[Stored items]

>>>

Lemma string_app_assoc (a b c : string) : (a +:+ b) +:+ c = a +:+ b +:+ c.
Proof.
  induction a as [| x a IH]; [reflexivity |].
  change (String x ((a +:+ b) +:+ c) = String x (a +:+ b +:+ c)). now rewrite IH.
Qed.

Lemma text_of_app (l1 l2 : list string) :
  text_of (l1 ++ l2) = text_of l1 +:+ text_of l2.
Proof.
  induction l1 as [| x l1 IH]; [reflexivity |].
  cbn [app text_of fold_right]. fold (text_of (l1 ++ l2)). fold (text_of l1).
  now rewrite IH, string_app_assoc.
Qed.

Section WithCollaborators.

Context {collaborators : Collaborators}.

(** *** One statement *)

Lemma import_module_run (module : string) (s : interp) :
  import_module module s =
  (match raised (load module (registry s)) with
   | Some x => Raised x
   | None => Returned tt
   end,
   absorb (load module (registry s)) (log_event (Import module) s)).
Proof.
  unfold import_module, perform. cbn [registry log_event].
  now destruct (raised (load module (registry s))).
Qed.

Lemma mcp_run_run (s : interp) :
  mcp_run s =
  (match raised (serve (registry s)) with
   | Some x => Raised x
   | None => Returned tt
   end,
   absorb (serve (registry s)) (log_event (Run (registry s)) s)).
Proof.
  unfold mcp_run, perform. now destruct (raised (serve (registry s))).
Qed.

(** The module body is the imports followed by the guarded call. *)
Lemma main_imports (name : string) (s : interp) :
  main name s =
  bind imports (fun _ => if String.eqb name "__main__" then mcp_run else ret tt) s.
Proof.
  unfold main, imports, bind.
  destruct (from_import "server" "mcp" s) as [[[] | e1] s1]; [| reflexivity].
  destruct (import_module "tools.csv_tools" s1) as [[[] | e2] s2]; [| reflexivity].
  now destruct (import_module "tools.parquet_tools" s2) as [[[] | e3] s3].
Qed.

(** *** The log and the collaborators' effects *)

Lemma replay_snoc (reg : list string) (evs : list event) (ev : event) :
  replay reg (evs ++ [ev]) =
  replay reg evs ++ [answer (reg ++ concat (map registered (replay reg evs))) ev].
Proof.
  revert reg. induction evs as [| ev0 evs IH]; intros reg.
  - cbn. now rewrite app_nil_r.
  - cbn [app replay map concat]. rewrite IH. now rewrite <- app_assoc.
Qed.

Lemma accounted_refl (s : interp) : accounted s s.
Proof.
  exists []. cbn. rewrite !app_nil_r.
  repeat split; symmetry; apply ConverterProofs.string_app_empty.
Qed.

(** A logged statement that absorbs its collaborator's answer keeps the account. *)
Lemma accounted_step (s0 s : interp) (ev : event) :
  accounted s0 s ->
  accounted s0 (absorb (answer (registry s) ev) (log_event ev s)).
Proof.
  intros (evs & Hev & Hreg & Hout & Herr).
  exists (evs ++ [ev]). cbn [events registry out err absorb log_event].
  rewrite replay_snoc, !map_app, concat_app, !text_of_app. cbn [map concat text_of fold_right].
  rewrite Hev, Hout, Herr, <- Hreg.
  rewrite !ConverterProofs.string_app_empty, app_nil_r.
  rewrite !string_app_assoc, <- !app_assoc. rewrite Hreg at 1.
  now rewrite <- !app_assoc.
Qed.

Lemma accounted_import (s0 s : interp) (module : string) :
  accounted s0 s -> accounted s0 (snd (import_module module s)).
Proof.
  intros Hacc. rewrite import_module_run. cbn [snd].
  exact (accounted_step s0 s (Import module) Hacc).
Qed.

Lemma accounted_run (s0 s : interp) :
  accounted s0 s -> accounted s0 (snd (mcp_run s)).
Proof.
  intros Hacc. rewrite mcp_run_run. cbn [snd].
  exact (accounted_step s0 s (Run (registry s)) Hacc).
Qed.

Lemma accounted_bind (s0 s : interp) (m : M interp unit) (k : unit -> M interp unit) :
  accounted s0 (snd (m s)) ->
  (forall s1, accounted s0 s1 -> accounted s0 (snd (k tt s1))) ->
  accounted s0 (snd (bind m k s)).
Proof.
  intros Hm Hk. unfold bind. destruct (m s) as [[[] | e] s1]; cbn [snd] in *.
  - now apply Hk.
  - exact Hm.
Qed.

Lemma accounted_imports (s0 s : interp) :
  accounted s0 s -> accounted s0 (snd (imports s)).
Proof.
  intros Hacc. unfold imports, from_import.
  apply accounted_bind; [now apply accounted_import |]. intros s1 H1.
  apply accounted_bind; [now apply accounted_import |]. intros s2 H2.
  now apply accounted_import.
Qed.

Lemma accounted_main (name : string) (s : interp) :
  accounted s (snd (main name s)).
Proof.
  rewrite main_imports.
  apply accounted_bind; [apply accounted_imports, accounted_refl |].
  intros s3 H3. destruct (String.eqb name "__main__").
  - now apply accounted_run.
  - exact H3.
Qed.

Lemma accounted_new_events (s s' : interp) :
  accounted s s' ->
  events s' = events s ++ new_events s s' /\
  registry s' = registry s ++ concat (map registered (replay (registry s) (new_events s s'))) /\
  out s' = out s +:+ text_of (map wrote_out (replay (registry s) (new_events s s'))) /\
  err s' = err s +:+ text_of (map wrote_err (replay (registry s) (new_events s s'))).
Proof.
  intros (evs & Hev & Hreg & Hout & Herr).
  assert (Hnew : new_events s s' = evs).
  { unfold new_events. rewrite Hev. apply drop_app_length. }
  rewrite Hnew. now repeat split.
Qed.

Lemma replay_external (reg : list string) (evs : list event) :
  Forall external (replay reg evs).
Proof.
  revert reg. induction evs as [| ev evs IH]; intros reg; cbn [replay].
  - constructor.
  - constructor; [| apply IH].
    destruct ev as [module | tools]; cbn [answer].
    + left. now exists module, reg.
    + right. now exists reg.
Qed.

(** *** The imports, case by case *)

Lemma bind_ret_tt (m : M interp unit) (s : interp) :
  bind m (fun _ => ret tt) s = m s.
Proof. unfold bind, ret. now destruct (m s) as [[[] | e] s1]. Qed.

Lemma imports_cases (s : interp) (r : outcome unit) (s' : interp) :
  imports s = (r, s') ->
  (r = Returned tt /\ new_events s s' = map Import tool_modules) \/
  (exists (e : exn) (module : string) (reg : list string) (k : nat),
      r = Raised e /\
      module ∈ tool_modules /\
      raised (load module reg) = Some e /\
      new_events s s' = take k (map Import tool_modules)).
Proof.
  unfold imports, from_import, bind.
  rewrite import_module_run.
  destruct (raised (load "server" (registry s))) as [e1 |] eqn:H1.
  { intros [= <- <-]. right. exists e1, "server", (registry s), 1.
    repeat split; [set_solver | exact H1 |].
    unfold new_events. cbn. apply drop_app_length. }
  rewrite import_module_run.
  set (s1 := absorb (load "server" (registry s)) (log_event (Import "server") s)).
  destruct (raised (load "tools.csv_tools" (registry s1))) as [e2 |] eqn:H2.
  { intros [= <- <-]. right. exists e2, "tools.csv_tools", (registry s1), 2.
    repeat split; [set_solver | exact H2 |].
    unfold new_events. cbn. rewrite <- app_assoc. apply drop_app_length. }
  rewrite import_module_run.
  set (s2 := absorb (load "tools.csv_tools" (registry s1))
                    (log_event (Import "tools.csv_tools") s1)).
  destruct (raised (load "tools.parquet_tools" (registry s2))) as [e3 |] eqn:H3.
  { intros [= <- <-]. right. exists e3, "tools.parquet_tools", (registry s2), 3.
    repeat split; [set_solver | exact H3 |].
    unfold new_events. cbn. rewrite <- !app_assoc. apply drop_app_length. }
  intros [= <- <-]. left. split; [reflexivity |].
  unfold new_events. cbn. rewrite <- !app_assoc. apply drop_app_length.
Qed.

Lemma imports_never_run (s : interp) :
  Forall (fun ev => is_run ev = false) (new_events s (snd (imports s))).
Proof.
  destruct (imports s) as [r s'] eqn:Himp. cbn [snd].
  destruct (imports_cases _ _ _ Himp) as [[_ ->] | (e & m & reg & k & _ & _ & _ & ->)].
  - repeat constructor.
  - apply Forall_take. repeat constructor.
Qed.

Lemma new_events_snoc (s s' : interp) (ev : event) :
  events s' = events s ++ new_events s s' ->
  new_events s (log_event ev s') = new_events s s' ++ [ev].
Proof.
  intros Hev. unfold new_events at 1. cbn [events log_event].
  rewrite Hev, <- app_assoc. apply drop_app_length.
Qed.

<<<

*Directions*
From the records above, copy only the lines starting with the line that holds "unfold imports, from_import, bind." and going on through the line that holds "destruct (imports s)", exactly as written.

*Exercise result*
  unfold imports, from_import, bind.
  rewrite import_module_run.
  destruct (raised (load "server" (registry s))) as [e1 |] eqn:H1.
  { intros [= <- <-]. right. exists e1, "server", (registry s), 1.
    repeat split; [set_solver | exact H1 |].
    unfold new_events. cbn. apply drop_app_length. }
  rewrite import_module_run.
  set (s1 := absorb (load "server" (registry s)) (log_event (Import "server") s)).
  destruct (raised (load "tools.csv_tools" (registry s1))) as [e2 |] eqn:H2.
  { intros [= <- <-]. right. exists e2, "tools.csv_tools", (registry s1), 2.
    repeat split; [set_solver | exact H2 |].
    unfold new_events. cbn. rewrite <- app_assoc. apply drop_app_length. }
  rewrite import_module_run.
  set (s2 := absorb (load "tools.csv_tools" (registry s1))
                    (log_event (Import "tools.csv_tools") s1)).
  destruct (raised (load "tools.parquet_tools" (registry s2))) as [e3 |] eqn:H3.
  { intros [= <- <-]. right. exists e3, "tools.parquet_tools", (registry s2), 3.
    repeat split; [set_solver | exact H3 |].
    unfold new_events. cbn. rewrite <- !app_assoc. apply drop_app_length. }
  intros [= <- <-]. left. split; [reflexivity |].
  unfold new_events. cbn. rewrite <- !app_assoc. apply drop_app_length.
Qed.

Lemma imports_never_run (s : interp) :
  Forall (fun ev => is_run ev = false) (new_events s (snd (imports s))).
Proof.
  destruct (imports s) as [r s'] eqn:Himp. cbn [snd].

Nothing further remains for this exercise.